(* ===== verification/Unet.v ===== *)
(** The U-Net of [src/project2/backend/app/model.py]: [Unet.__init__]
    and [Unet.build_model].

    [build_model] calls the Keras functional API. A layer is first
    constructed, and its constructor checks its arguments
    ([layer_init]):
    - [Conv2D] looks its [kernel_initializer] up with
      [initializers.get], which raises on a name Keras does not know,
      and requires a positive [filters];
    - [Dropout] requires [0 <= rate <= 1].
    The layer is then called on its inputs, which checks their shapes
    and computes the output shape, raising [ValueError] on a mismatch.
    [compute_output_shape] writes out that shape inference for the
    layers the code uses, on [(None, h, w, c)] tensors (the batch axis
    is left out):
    - [Conv2D] with [padding='same'] and stride 1 keeps [h, w]; with
      [padding='valid'] it gives [h - k + 1], raising when negative;
    - [MaxPooling2D] with the default [padding='valid'] gives
      [floor((h - p) / p) + 1], which is [h / p] for [h >= 0];
    - [UpSampling2D(size)] multiplies [h, w] by [size];
    - [concatenate(axis=3)] requires equal [h, w] and sums the channels.
    Every layer of [build_model] is called as soon as it is constructed,
    except the [Conv2D] of [up7 = Conv2D(...)(UpSampling2D(...)(drop5))]
    and its three siblings, which Python constructs before it calls the
    [UpSampling2D]; that call cannot fail, so [apply_layer] (construct,
    then call) raises the same first error as the source. The graph
    under construction is the store of a state-and-error monad.
    [apply_layer] appends one node, and [build_model] chains the calls
    in the order the source makes them, variable names included. *)

From Stdlib Require Import QArith.
From S2P Require Import Prelude.

Module Unet.

Local Open Scope nat_scope.

Inductive activation : Type := Relu | Softmax.
Inductive padding : Type := Valid | Same.

(** The Keras layers the model uses, with the arguments passed to them. *)
Inductive layer : Type :=
| InputLayer (h w c : nat)
| Conv2D (filters kernel : nat) (act : activation) (pad : padding) (kernel_initializer : string)
| MaxPooling2D (pool_size : nat)
| Dropout (rate : Q)
| UpSampling2D (size : nat)
| Concatenate (axis : nat).

(** A tensor shape [(None, height, width, channels)]. *)
Record shape : Type := mk_shape { height : nat; width : nat; channels : nat }.

#[export] Instance shape_eq_dec : EqDecision shape.
Proof. solve_decision. Defined.

Record tensor : Type := mk_tensor { node_id : nat; tshape : shape }.

(** A node of the functional graph: its layer, the nodes its inputs
    come from (Keras' inbound nodes), their shapes, its output. *)
Record node : Type := mk_node {
  nlayer : layer;
  nsources : list nat;
  ninputs : list shape;
  noutput : shape
}.

Definition valid_rate (r : Q) : bool := Qle_bool 0 r && Qle_bool r 1.

Definition filters_error : string :=
  "Invalid value for argument `filters`. Expected a strictly positive value.".

Definition rate_error : string :=
  "Invalid value received for argument `rate`. Expected a float value between 0 and 1.".

Definition concat_error : string :=
  "A `Concatenate` layer requires inputs with matching shapes except for the concat axis.".

(** The names [initializers.get] resolves: the built-in initializers
    of Keras under their class names, their snake-case names and the
    short aliases. *)
Definition keras_initializers : list string :=
  ["Constant"; "GlorotNormal"; "GlorotUniform"; "HeNormal"; "HeUniform"; "Identity";
   "LecunNormal"; "LecunUniform"; "Ones"; "Orthogonal"; "RandomNormal"; "RandomUniform";
   "TruncatedNormal"; "VarianceScaling"; "Zeros";
   "constant"; "glorot_normal"; "glorot_uniform"; "he_normal"; "he_uniform"; "identity";
   "lecun_normal"; "lecun_uniform"; "ones"; "orthogonal"; "random_normal"; "random_uniform";
   "truncated_normal"; "variance_scaling"; "zeros";
   "uniform"; "normal"; "one"; "zero"].

Definition known_initializer (name : string) : bool := bool_decide (name ∈ keras_initializers).

Definition initializer_error (name : string) : string :=
  "Could not interpret initializer identifier: " +:+ name.

(** The checks of the constructors. *)
Definition layer_init (l : layer) : result string unit :=
  match l with
  | Conv2D f _ _ _ ki =>
      if negb (known_initializer ki) then Err (initializer_error ki)
      else if f =? 0 then Err filters_error else Ok tt
  | Dropout r => if valid_rate r then Ok tt else Err rate_error
  | _ => Ok tt
  end.
Lemma in_schedule_step lr :
  in_schedule lr = true -> 0.000001 < lr -> in_schedule (Qmax (lr * 0.2) 0.000001) = true.
Proof.
  intros Ha Hlt. apply existsb_exists in Ha as (a & Hin & Heq). apply Qeq_bool_iff in Heq.
  rewrite Heq in Hlt |- *.
  repeat (destruct Hin as [<- | Hin]; [vm_compute; reflexivity || lra|]). contradiction.
Qed.

Definition lr_history (st : fit_state) : list Q := lr_trace st ++ [fs_lr st].

Lemma lr_history_fit_epoch st e v :
  lr_history (fit_epoch st e v) =
  lr_history st ++ [(rl_on_epoch_end reduce_lr (fs_rl st) (fs_lr st) v).2].
Proof. unfold lr_history. rewrite lr_trace_fit_epoch, fit_epoch_unfold. reflexivity. Qed.

Lemma lr_history_init lr : lr_history (fit_init lr) = [lr].
Proof. reflexivity. Qed.

Lemma lr_history_last st : In (fs_lr st) (lr_history st).
Proof. unfold lr_history. apply in_or_app. right. by left. Qed.

(** The rate a fit starts from is the first one it logs. *)
Lemma lr_history_head lr e l : lr_history (fit_from (fit_init lr) e l) !! 0%nat = Some lr.
Proof.
  apply fit_from_invariant; [|reflexivity]. intros st e' v H0.
  rewrite lr_history_fit_epoch, lookup_app_l; [done|]. apply lookup_lt_Some in H0. lia.
Qed.

(** What [ModelCheckpoint] keeps: the saved losses decrease strictly,
    the best is the loss of the last file written, and it is the least
    loss of the epochs processed so far. *)
Definition ck_inv (st : fit_state) : Prop :=
  let ck := fs_ck st in
  pairwise (fun x y => y < x) (map snd (ck_saved ck)) /\
  match ck_best ck with
  | None => ck_saved ck = [] /\ processed st = []
  | Some b => Forall (fun x => b <= x) (map snd (ck_saved ck)) /\
      Forall (fun '(_, v) => b <= v) (processed st) /\
      exists e, list.last (ck_saved ck) = Some (S e, b) /\ In (e, b) (processed st)
  end.

Lemma ck_inv_fit_epoch st e v : ck_inv st -> ck_inv (fit_epoch st e v).
Proof.
  unfold ck_inv. rewrite processed_fit_epoch, fit_epoch_unfold. cbn [fs_ck].
  unfold ck_on_epoch_end, ck_better. intros [Hpw Hb].
  destruct (ck_best (fs_ck st)) as [b|] eqn:Eb; simpl.
  - destruct Hb as (Hsaved & Hproc & e0 & Hlast & Hin).
    destruct (Qltb v b) eqn:Hlt; simpl.
    + apply Qltb_lt in Hlt. rewrite map_app. simpl.
      split; [apply pairwise_snoc; split; [done|] | split; [|split]].
      * eapply Forall_impl; [|exact Hsaved]. simpl. intros x Hx. lra.
      * apply Forall_app; split; [|constructor; [lra | constructor]].
        eapply Forall_impl; [|exact Hsaved]. simpl. intros x Hx. lra.
      * apply Forall_app; split; [|constructor; [lra | constructor]].
        eapply Forall_impl; [|exact Hproc]. intros [? ?] Hx. lra.
      * exists e. rewrite last_snoc. split; [done|]. apply in_or_app. right. by left.
    + assert (b <= v) by (apply Qnot_lt_le; intros Hv; apply Qltb_lt in Hv; congruence).
      rewrite Eb. split; [done|]. split; [done|]. split.
      * apply Forall_app; split; [done | by constructor].
      * exists e0. split; [done|]. apply in_or_app. by left.
  - destruct Hb as [-> ->]. simpl. split; [split; constructor|].
    split; [constructor; [lra | constructor]|]. split; [constructor; [lra | constructor]|].
    exists e. split; [reflexivity | by left].
Qed.

Lemma zip_same_length {A B} (xs : list A) (ys : list B) :
  length xs = length ys -> map fst (zip xs ys) = xs /\ map snd (zip xs ys) = ys.
Proof.
  revert ys. induction xs as [|x xs IH]; intros [|y ys] Hl; simpl in *; try done.
  destruct (IH ys) as [-> ->]; [lia | done].
Qed.

(** ** Properties *)

(** C15: for every sequence of validation losses, the learning rates
    [train] runs with never increase from one epoch to the next, and
    stay between [min_lr = 1e-6] and the rate the compiled optimizer
    held when [train] was called ([learning_rate] right after
    [compile_model]). This covers the rates the CSV log records and
    the final rate. *)
Theorem train_lr_nonincreasing_bounded c ids epochs vl st :
  0.000001 <= adam_learning_rate c -> train (Some c) ids epochs vl = Ok st ->
  pairwise (fun x y => y <= x) (lr_history st) /\
  Forall (fun lr => 0.000001 <= lr /\ lr <= adam_learning_rate c) (lr_history st).
Proof.
  intros Hlr Ht. apply train_Ok in Ht as ->. apply fit_from_invariant.
  - intros st e v [Hpw Hb]. rewrite lr_history_fit_epoch.
    pose proof (proj1 (Forall_forall _ _) Hb _ (lr_history_last st)) as [Hm Hle]. simpl in Hm, Hle.
    destruct (lr_step_bounds _ _ Hm (rl_on_epoch_end_lr (fs_rl st) (fs_lr st) v)) as [Hm' Hle'].
    split.
    + apply pairwise_snoc. split; [done|].
      unfold lr_history in Hpw |- *. apply pairwise_snoc in Hpw as [_ Hlast].
      apply Forall_app. split; [|constructor; [done | constructor]].
      eapply Forall_impl; [|exact Hlast]. simpl. intros x Hx. lra.
    + apply Forall_app. split; [done|]. constructor; [split; lra | constructor].
  - rewrite lr_history_init. split; [split; constructor|]. constructor; [split; lra | constructor].
Qed.

(** From the default [learning_rate=0.001], the only rates the
    optimizer ever gets are 0.001, 0.0002, 0.00004, 0.000008, 0.0000016
    and 1e-6. So at most five reductions ever take effect: the fifth
    lands on the [min_lr] floor, and nothing changes the rate after
    that. *)
Theorem train_lr_schedule c ids epochs vl st :
  adam_learning_rate c == 0.001 -> train (Some c) ids epochs vl = Ok st ->
  Forall (fun lr => in_schedule lr = true) (lr_history st).
Proof.
  intros Hlr Ht. apply train_Ok in Ht as ->. apply fit_from_invariant.
  - intros st e v Hall. rewrite lr_history_fit_epoch. apply Forall_app. split; [done|].
    constructor; [|constructor].
    pose proof (proj1 (Forall_forall _ _) Hall _ (lr_history_last st)) as Hs. simpl in Hs.
    destruct (rl_on_epoch_end_lr (fs_rl st) (fs_lr st) v) as [-> | [Hlt ->]]; [done|].
    by apply in_schedule_step.
  - rewrite lr_history_init. constructor; [|constructor]. rewrite Hlr. reflexivity.
Qed.

(** C17: after training for at least one epoch, the losses of the
    weight files [ModelCheckpoint] wrote strictly decrease. The last
    file written is that of an epoch whose validation loss is the least
    of all epochs, so it holds the best weights. *)
Theorem train_checkpoint_best c ids epochs vl st :
  train (Some c) ids epochs vl = Ok st -> (0 < epochs)%nat ->
  pairwise (fun x y => y < x) (map snd (ck_saved (fs_ck st))) /\
  exists e, (e < epochs)%nat /\ list.last (ck_saved (fs_ck st)) = Some (S e, vl e) /\
    forall e', (e' < epochs)%nat -> vl e <= vl e'.
Proof.
  intros Ht Hep. apply train_Ok in Ht as Hst.
  assert (Hproc : processed st = map (fun e => (e, vl e)) (seq 0 epochs)).
  { rewrite Hst. apply processed_train. }
  assert (Hinv : ck_inv st).
  { rewrite Hst. apply fit_from_invariant; [apply ck_inv_fit_epoch | split; [exact I | split; reflexivity]]. }
  destruct Hinv as [Hpw Hb]. split; [done|].
  destruct (ck_best (fs_ck st)) as [b|].
  - destruct Hb as (_ & Hall & e & Hlast & Hin). rewrite Hproc in Hall, Hin.
    apply in_map_iff in Hin as (e1 & [= -> <-] & Hin). apply in_seq in Hin.
    exists e. split; [lia|]. split; [done|].
    intros e' He'. rewrite Forall_forall in Hall.
    apply (Hall (e', vl e')), in_map_iff. exists e'. split; [done | apply in_seq; lia].
  - destruct Hb as [_ Hnil]. rewrite Hproc in Hnil. destruct epochs; [lia | discriminate].
Qed.
(** In range, the fill loop succeeds and the normalisation divides by
    the maximum. *)
Lemma fill_two_seq_Ok img a b st sl :
  (st + sl <= depth a)%nat -> (st + sl <= depth b)%nat ->
  exists X, fill_two img a b st (seq 0 sl) = Ok X.
Proof.
  intros Ha Hb. pose proof (proj2 (fill_two_is_ok img a b st (seq 0 sl))) as Hok.
  destruct (fill_two img a b st (seq 0 sl)) as [X|]; [eauto|].
  discriminate Hok. apply Forall_seq_bounds. by right.
Qed.

Lemma fill_two_normalize img a b st sl X :
  (0 < img)%nat -> (0 < sl)%nat -> fill_two img a b st (seq 0 sl) = Ok X ->
  exists m, np_max X = Ok m /\ normalize X = Ok (div_by m X).
Proof.
  intros Hi Hs HX. destruct (np_max_nonempty X) as [m Hm].
  { apply (fill_two_nonempty img a b st (seq 0 sl)); [done | destruct sl; [lia | discriminate] | done]. }
  exists m. split; [done|]. apply normalize_Ok. eauto.
Qed.

(** The file names [predictByPath] builds. *)
Lemma brats_path cp case sfx :
  path_join cp ("BraTS20_Training_" +:+ case +:+ sfx) = path_join cp ("BraTS20_Training_" +:+ case) +:+ sfx.
Proof.
  rewrite string_app_assoc. apply path_join_app; [intros Hn; vm_compute in Hn; discriminate | reflexivity].
Qed.

Lemma predictByPath_unfold predict fs self cp case flair ce :
  fs !! path_join cp ("BraTS20_Training_" +:+ case +:+ "_flair.nii") = Some flair ->
  fs !! path_join cp ("BraTS20_Training_" +:+ case +:+ "_t1ce.nii") = Some ce ->
  predictByPath (P:=P) predict fs self cp case =
  (let* X := fill_two (img_size self) flair ce VOLUME_START_AT (seq 0 VOLUME_SLICES) in
   let* Xn := normalize X in Ok (predict Xn)).
Proof. intros Hf Ht. unfold predictByPath, nib_load. cbv zeta. by rewrite Hf, Ht. Qed.

(** The slice at position [j] of the array the loop fills. *)
Lemma fill_two_lookup img a b start js X (j k : nat) :
  fill_two img a b start js = Ok X -> js !! j = Some k ->
  exists s0 s1, vol_slices a !! (k + start)%nat = Some s0 /\ vol_slices b !! (k + start)%nat = Some s1 /\
    X !! j = Some (cv2_resize s0 img, cv2_resize s1 img).
Proof.
  revert X j. induction js as [|k' js IH]; intros X j HX Hj; [done|]. simpl in HX.
  destruct (axis2 a (k' + start)) as [s0|] eqn:E0; [|done].
  destruct (axis2 b (k' + start)) as [s1|] eqn:E1; [|done].
  destruct (fill_two img a b start js) as [X'|] eqn:EX'; [|done]. injection HX as <-.
  destruct j as [|j]; simpl in Hj.
  - injection Hj as <-. apply axis2_Ok in E0, E1. eauto.
  - exact (IH X' j eq_refl Hj).
Qed.

Lemma fill_one_Ok img a start js X :
  fill_one img a start js = Ok X ->
  length X = length js /\ Forall (fun '(_, x1) => x1 = zeros img) X.
Proof.
  revert X. induction js as [|j js IH]; simpl; intros X HX; [injection HX as <-; done|].
  destruct (axis2 a (j + start)) as [s0|]; [|done].
  destruct (fill_one img a start js) as [X'|]; [|done].
  injection HX as <-. destruct (IH X' eq_refl). split; [simpl; lia | by constructor].
Qed.

Lemma fill_one_is_ok img a start js :
  is_ok (fill_one img a start js) = true <-> Forall (fun j => j + start < depth a)%nat js.
Proof.
  induction js as [|j js IH]; simpl; [split; constructor|].
  rewrite Forall_cons_iff, <- IH, <- axis2_is_ok.
  destruct (axis2 a (j + start)), (fill_one img a start js); simpl; intuition congruence.
Qed.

### How to complete this task
Write out exactly the lines above between the line with "Record node : Type" and the line with "Definition keras_initializers : list", inclusive, and nothing beyond them.

### Written solution
Record node : Type := mk_node {
  nlayer : layer;
  nsources : list nat;
  ninputs : list shape;
  noutput : shape
}.

Definition valid_rate (r : Q) : bool := Qle_bool 0 r && Qle_bool r 1.

Definition filters_error : string :=
  "Invalid value for argument `filters`. Expected a strictly positive value.".

Definition rate_error : string :=
  "Invalid value received for argument `rate`. Expected a float value between 0 and 1.".

Definition concat_error : string :=
  "A `Concatenate` layer requires inputs with matching shapes except for the concat axis.".

(** The names [initializers.get] resolves: the built-in initializers
    of Keras under their class names, their snake-case names and the
    short aliases. *)
Definition keras_initializers : list string :=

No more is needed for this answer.